### ABOUT THIS EXERCISE
Write out the following listing's lines from the one with "name <> None /\ lon = None /\ lat = None." to the one with "Theorem X21_standalone_membership_is_the_senders socketId", exactly, with both included and no others.

■ ■ ■ ■

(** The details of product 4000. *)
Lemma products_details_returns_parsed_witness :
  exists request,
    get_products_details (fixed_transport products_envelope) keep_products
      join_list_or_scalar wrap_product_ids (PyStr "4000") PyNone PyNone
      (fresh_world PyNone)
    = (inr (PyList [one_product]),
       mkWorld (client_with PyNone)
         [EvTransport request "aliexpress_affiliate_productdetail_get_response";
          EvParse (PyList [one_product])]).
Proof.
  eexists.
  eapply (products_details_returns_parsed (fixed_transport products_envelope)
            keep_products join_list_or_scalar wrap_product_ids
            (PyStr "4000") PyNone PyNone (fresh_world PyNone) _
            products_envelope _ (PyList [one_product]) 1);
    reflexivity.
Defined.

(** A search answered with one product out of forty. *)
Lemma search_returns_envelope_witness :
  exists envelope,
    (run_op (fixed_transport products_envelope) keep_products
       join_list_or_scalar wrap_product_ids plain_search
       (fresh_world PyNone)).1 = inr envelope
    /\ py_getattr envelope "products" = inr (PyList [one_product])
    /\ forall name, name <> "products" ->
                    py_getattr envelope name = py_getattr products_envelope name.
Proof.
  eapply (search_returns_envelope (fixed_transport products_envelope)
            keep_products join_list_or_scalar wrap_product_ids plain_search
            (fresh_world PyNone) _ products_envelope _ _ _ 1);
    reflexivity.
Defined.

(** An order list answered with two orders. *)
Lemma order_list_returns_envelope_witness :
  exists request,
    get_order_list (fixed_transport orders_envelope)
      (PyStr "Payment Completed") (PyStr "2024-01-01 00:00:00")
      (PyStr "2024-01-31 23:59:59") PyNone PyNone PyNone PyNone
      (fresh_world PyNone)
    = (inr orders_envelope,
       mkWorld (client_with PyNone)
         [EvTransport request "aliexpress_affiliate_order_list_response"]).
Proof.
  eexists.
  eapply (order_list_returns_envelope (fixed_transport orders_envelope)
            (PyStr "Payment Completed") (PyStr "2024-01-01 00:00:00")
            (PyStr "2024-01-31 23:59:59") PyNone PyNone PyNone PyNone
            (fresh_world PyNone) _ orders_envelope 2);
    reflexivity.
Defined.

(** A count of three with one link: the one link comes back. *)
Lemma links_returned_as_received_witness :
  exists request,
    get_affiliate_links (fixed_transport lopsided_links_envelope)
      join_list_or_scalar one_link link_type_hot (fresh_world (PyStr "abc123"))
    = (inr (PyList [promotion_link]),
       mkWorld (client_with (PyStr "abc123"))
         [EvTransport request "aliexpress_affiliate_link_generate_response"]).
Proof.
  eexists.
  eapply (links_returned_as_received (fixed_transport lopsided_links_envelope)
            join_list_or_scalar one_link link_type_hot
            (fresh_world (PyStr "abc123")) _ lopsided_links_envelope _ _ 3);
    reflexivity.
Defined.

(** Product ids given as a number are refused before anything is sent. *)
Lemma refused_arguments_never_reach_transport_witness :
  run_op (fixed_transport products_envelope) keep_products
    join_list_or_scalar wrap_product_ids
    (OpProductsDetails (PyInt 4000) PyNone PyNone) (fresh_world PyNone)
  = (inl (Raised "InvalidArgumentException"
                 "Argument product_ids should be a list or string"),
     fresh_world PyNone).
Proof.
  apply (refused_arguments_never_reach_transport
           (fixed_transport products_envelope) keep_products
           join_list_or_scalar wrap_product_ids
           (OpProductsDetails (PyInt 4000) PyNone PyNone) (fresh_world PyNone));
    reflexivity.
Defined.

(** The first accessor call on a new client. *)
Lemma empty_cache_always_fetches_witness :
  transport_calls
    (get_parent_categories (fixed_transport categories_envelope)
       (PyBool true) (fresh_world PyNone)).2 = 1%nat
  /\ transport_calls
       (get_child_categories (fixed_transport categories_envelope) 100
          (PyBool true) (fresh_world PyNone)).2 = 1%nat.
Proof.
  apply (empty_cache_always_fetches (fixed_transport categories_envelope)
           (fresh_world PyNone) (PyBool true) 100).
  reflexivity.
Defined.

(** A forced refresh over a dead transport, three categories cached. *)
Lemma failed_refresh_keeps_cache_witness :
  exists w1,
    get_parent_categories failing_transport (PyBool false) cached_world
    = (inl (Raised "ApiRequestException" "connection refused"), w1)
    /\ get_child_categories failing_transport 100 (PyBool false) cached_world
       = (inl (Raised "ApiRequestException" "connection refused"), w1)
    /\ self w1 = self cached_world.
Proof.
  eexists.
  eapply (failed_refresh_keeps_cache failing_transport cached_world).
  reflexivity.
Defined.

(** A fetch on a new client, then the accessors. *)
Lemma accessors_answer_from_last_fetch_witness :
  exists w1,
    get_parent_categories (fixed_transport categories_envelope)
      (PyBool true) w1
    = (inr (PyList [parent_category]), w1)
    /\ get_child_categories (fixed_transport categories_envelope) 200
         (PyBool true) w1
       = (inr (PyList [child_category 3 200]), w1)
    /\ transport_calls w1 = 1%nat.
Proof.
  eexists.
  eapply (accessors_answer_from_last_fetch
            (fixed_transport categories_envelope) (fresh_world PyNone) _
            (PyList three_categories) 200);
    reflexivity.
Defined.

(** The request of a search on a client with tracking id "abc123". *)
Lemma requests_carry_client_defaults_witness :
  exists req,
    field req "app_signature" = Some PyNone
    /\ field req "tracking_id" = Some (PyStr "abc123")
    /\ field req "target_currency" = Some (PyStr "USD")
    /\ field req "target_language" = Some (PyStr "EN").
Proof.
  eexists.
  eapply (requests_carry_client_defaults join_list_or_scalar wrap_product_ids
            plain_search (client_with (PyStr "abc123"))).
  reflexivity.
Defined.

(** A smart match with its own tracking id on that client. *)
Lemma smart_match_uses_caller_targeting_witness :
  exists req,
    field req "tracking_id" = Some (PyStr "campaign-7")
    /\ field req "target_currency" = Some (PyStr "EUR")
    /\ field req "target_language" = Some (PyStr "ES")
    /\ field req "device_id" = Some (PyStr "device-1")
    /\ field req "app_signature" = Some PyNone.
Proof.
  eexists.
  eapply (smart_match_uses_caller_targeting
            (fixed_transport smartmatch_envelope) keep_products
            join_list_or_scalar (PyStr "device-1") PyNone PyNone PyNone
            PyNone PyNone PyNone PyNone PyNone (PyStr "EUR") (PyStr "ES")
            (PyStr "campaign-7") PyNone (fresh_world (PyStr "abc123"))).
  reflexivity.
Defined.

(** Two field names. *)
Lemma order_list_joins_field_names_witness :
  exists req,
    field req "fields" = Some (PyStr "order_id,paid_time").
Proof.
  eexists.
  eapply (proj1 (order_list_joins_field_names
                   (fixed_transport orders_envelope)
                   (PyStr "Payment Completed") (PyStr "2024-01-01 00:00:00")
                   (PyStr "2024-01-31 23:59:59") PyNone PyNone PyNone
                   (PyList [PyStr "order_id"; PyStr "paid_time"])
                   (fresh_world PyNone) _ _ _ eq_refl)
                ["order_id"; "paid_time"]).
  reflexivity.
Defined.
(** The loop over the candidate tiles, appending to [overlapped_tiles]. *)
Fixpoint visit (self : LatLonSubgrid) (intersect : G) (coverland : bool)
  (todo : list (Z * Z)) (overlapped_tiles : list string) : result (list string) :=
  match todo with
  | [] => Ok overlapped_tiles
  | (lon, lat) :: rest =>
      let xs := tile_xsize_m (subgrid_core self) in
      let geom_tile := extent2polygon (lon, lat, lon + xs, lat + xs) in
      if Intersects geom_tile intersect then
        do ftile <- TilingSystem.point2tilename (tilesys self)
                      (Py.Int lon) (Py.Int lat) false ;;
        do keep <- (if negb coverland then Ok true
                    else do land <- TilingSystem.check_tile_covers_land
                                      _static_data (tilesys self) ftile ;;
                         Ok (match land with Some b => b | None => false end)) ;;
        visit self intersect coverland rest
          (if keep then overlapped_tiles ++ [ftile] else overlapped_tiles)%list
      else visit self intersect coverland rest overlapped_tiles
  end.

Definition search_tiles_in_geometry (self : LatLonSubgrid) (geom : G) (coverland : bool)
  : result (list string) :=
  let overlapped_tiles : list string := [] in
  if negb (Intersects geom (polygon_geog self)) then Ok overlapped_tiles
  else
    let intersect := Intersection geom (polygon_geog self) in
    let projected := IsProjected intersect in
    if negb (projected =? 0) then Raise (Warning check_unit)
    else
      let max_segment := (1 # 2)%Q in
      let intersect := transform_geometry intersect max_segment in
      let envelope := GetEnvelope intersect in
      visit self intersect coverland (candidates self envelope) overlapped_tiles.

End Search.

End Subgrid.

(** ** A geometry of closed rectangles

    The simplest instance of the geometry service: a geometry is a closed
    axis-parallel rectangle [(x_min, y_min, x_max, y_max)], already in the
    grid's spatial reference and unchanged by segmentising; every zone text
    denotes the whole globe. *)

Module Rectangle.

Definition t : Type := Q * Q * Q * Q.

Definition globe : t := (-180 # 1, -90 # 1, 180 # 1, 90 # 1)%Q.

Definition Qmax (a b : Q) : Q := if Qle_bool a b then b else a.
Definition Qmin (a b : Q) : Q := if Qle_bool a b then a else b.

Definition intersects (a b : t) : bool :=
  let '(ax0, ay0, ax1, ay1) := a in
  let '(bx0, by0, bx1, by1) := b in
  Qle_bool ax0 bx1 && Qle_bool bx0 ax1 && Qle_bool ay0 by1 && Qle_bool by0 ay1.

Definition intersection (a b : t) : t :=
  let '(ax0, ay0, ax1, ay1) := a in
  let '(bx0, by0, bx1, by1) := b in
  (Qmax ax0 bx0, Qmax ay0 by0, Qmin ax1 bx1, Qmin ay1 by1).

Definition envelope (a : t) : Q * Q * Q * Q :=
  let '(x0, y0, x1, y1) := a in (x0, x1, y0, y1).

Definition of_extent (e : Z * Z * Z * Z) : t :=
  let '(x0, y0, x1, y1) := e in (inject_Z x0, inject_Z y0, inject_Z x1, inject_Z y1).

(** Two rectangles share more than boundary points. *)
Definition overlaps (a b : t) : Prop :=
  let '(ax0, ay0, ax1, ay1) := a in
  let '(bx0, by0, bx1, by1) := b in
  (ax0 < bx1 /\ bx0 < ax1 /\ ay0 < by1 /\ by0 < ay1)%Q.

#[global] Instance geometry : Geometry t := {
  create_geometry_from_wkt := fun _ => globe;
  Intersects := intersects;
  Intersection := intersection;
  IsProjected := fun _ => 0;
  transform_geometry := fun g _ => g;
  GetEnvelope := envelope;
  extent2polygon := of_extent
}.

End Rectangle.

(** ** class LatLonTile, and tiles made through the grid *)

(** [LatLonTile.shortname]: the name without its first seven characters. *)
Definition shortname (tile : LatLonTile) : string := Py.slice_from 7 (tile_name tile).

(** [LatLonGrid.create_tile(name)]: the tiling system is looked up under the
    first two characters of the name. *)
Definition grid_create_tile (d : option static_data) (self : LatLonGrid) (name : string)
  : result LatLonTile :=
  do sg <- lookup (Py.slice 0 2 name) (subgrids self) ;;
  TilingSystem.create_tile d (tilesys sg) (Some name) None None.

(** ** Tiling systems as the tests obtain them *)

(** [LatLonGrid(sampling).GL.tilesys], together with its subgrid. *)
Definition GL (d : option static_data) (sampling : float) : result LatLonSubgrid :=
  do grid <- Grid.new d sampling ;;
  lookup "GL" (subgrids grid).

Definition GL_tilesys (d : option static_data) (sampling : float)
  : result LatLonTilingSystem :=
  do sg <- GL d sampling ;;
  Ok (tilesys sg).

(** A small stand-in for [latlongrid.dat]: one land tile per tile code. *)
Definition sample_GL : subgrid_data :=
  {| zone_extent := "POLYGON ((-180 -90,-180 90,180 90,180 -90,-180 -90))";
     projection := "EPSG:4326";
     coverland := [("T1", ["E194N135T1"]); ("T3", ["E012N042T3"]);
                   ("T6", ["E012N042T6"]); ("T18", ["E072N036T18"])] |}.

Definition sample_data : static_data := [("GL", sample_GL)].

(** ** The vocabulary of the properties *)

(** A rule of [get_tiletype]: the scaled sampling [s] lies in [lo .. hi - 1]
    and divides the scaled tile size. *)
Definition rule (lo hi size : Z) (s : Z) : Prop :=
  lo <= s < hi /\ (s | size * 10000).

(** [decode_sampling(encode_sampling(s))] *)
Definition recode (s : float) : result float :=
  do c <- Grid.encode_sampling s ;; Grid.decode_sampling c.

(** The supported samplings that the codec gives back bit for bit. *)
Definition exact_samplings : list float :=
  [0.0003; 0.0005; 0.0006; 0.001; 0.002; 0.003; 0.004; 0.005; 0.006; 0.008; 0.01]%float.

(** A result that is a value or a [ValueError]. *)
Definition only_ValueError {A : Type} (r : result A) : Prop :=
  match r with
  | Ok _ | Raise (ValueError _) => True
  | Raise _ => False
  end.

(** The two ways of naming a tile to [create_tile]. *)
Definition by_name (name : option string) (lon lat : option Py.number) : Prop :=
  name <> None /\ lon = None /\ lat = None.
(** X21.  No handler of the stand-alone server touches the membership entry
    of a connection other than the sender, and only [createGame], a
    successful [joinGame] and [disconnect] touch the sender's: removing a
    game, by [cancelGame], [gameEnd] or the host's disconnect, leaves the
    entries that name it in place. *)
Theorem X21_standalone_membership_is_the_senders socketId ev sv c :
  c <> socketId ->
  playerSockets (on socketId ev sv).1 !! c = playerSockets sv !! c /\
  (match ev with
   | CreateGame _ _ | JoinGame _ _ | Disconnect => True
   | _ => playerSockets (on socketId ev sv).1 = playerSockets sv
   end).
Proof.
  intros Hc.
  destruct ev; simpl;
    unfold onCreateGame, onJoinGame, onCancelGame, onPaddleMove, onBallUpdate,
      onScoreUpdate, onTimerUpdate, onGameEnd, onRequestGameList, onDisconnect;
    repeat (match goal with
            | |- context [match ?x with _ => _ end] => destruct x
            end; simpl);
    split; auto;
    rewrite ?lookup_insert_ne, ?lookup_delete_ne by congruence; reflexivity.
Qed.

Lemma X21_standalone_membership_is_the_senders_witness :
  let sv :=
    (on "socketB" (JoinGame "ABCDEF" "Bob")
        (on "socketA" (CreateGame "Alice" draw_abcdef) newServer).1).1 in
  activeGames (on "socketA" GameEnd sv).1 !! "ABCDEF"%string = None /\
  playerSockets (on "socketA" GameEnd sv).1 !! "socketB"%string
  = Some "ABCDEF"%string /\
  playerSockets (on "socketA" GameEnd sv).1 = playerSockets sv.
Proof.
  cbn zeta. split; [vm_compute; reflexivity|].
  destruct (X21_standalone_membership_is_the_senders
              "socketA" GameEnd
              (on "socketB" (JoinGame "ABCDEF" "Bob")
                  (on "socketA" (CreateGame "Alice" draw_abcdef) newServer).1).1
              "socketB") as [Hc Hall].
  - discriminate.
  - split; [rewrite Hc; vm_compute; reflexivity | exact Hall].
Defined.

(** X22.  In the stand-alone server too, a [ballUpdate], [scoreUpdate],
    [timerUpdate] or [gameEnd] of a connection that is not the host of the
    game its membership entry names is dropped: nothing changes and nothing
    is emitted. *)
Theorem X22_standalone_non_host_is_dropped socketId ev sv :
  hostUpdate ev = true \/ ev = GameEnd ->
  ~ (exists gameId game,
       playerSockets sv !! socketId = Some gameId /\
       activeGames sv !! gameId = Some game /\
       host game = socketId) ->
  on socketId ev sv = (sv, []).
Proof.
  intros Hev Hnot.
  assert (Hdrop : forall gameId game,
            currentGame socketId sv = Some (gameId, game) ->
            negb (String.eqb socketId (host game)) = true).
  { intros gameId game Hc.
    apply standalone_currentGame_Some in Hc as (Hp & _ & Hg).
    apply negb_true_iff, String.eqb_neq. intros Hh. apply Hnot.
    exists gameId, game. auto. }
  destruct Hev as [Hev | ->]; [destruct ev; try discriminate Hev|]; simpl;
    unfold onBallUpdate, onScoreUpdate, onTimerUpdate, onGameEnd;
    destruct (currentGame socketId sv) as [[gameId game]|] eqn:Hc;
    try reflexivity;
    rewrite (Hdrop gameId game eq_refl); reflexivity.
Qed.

■ ■ ■ ■

### ANSWER SPACE
  name <> None /\ lon = None /\ lat = None.
(** X21.  No handler of the stand-alone server touches the membership entry
    of a connection other than the sender, and only [createGame], a
    successful [joinGame] and [disconnect] touch the sender's: removing a
    game, by [cancelGame], [gameEnd] or the host's disconnect, leaves the
    entries that name it in place. *)
Theorem X21_standalone_membership_is_the_senders socketId ev sv c :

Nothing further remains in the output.